Predict the mass of gold formed when a gold (III) nitrate solution reacts completely with 125 mL of 0.352 mol/L sulfurous acid (aqueous hydrogen sulfite)
To predict the mass of gold formed when a gold (III) nitrate solution reacts completely with sulfurous acid, we need to balance the equation and calculate the stoichiometry of the reaction.
The balanced chemical equation for the reaction between gold (III) nitrate and sulfurous acid is as follows:
Au(NO3)3(aq) + 3 H2SO3(aq) → Au(s) + 3 HNO3(aq) + 3 H2O(l)
From the balanced equation, we can see that 1 mole of Au(NO3)3 reacts with 3 moles of H2SO3 to produce 1 mole of Au. Therefore, the stoichiometric ratio of Au(NO3)3 to Au is 1:1.

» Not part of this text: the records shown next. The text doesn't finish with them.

(* ===== verification/JobsSpec.v ===== *)
(** * JobsSpec: what the reconciler's sweeps guarantee *)

From S2P Require Import Prelude Domain Schema Tx Wp TenantRepo InvitationRepo EventStores ReadModels Jobs.
From S2P Require Import LifecycleSpec MembershipSpec RolesSpec SettingsSpec.

(** ** Seat overage *)

Section overage.
  Context `{Env} (tid : uuid).

Definition seats_taken (now : time) (d : DB) : Z :=
  count (tm_active_of tid) (tenant_memberships d) + count (pi_holds_seat now tid) (pending_invitations d).

Definition over_cap (now : time) (d : DB) (t : Tenant) : bool := t_LicensedSeats t <? seats_taken now d.

Definition seat_occupancy (now : time) (d : DB) (t : Tenant) : SeatOccupancy :=
  mkSeatOccupancy (t_LicensedSeats t) (t_OverageSince t)
    (count (tm_active_of tid) (tenant_memberships d)) (count (pi_holds_seat now tid) (pending_invitations d)).

Definition overage_set (now : time) (since : option time) (d : DB) : DB :=
  update_tenant tid (touched now (set_t_OverageSince since)) d.

(** What the sweep leaves of a live tenant's row. *)
Definition overage_reconciled (now : time) (d : DB) (t : Tenant) : DB :=
  match over_cap now d t, t_OverageSince t with
  | true, None => enqueued (emitted [overage_started tid (seat_occupancy now d t) now]) (overage_set now (Some now) d)
  | false, Some _ => enqueued (emitted [overage_resolved tid now]) (overage_set now None d)
  | _, _ => d
  end.

Lemma setting_overage since : setting (set_t_OverageSince since).
Proof. by intros t. Qed.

To calculate the amount of gold formed, we first need to determine the number of moles of H2SO3 in the solution.
Given:
Volume of sulfurous acid solution (V) = 125 mL = 125/1000 L = 0.125 L
Concentration of sulfurous acid solution (C) = 0.352 mol/L
Using the equation: moles = concentration × volume
moles of H2SO3 = C × V = 0.352 mol/L × 0.125 L = 0.044 mol
Since the stoichiometry between H2SO3 and Au is 3:1, we can calculate the number of moles of Au produced.
moles of Au = 0.044 mol/3 = 0.0147 mol
Now, we need to find the molar mass of gold (Au) from the periodic table, which is approximately 197 g/mol.
To determine the mass of gold formed, we can use the equation: mass = moles × molar mass
mass of gold = 0.0147 mol × 197 g/mol = 2.89 grams
Therefore, the predicted mass of gold formed when a gold (III) nitrate solution reacts completely with 125 mL of 0.352 mol/L sulfurous acid is approximately 2.89 grams.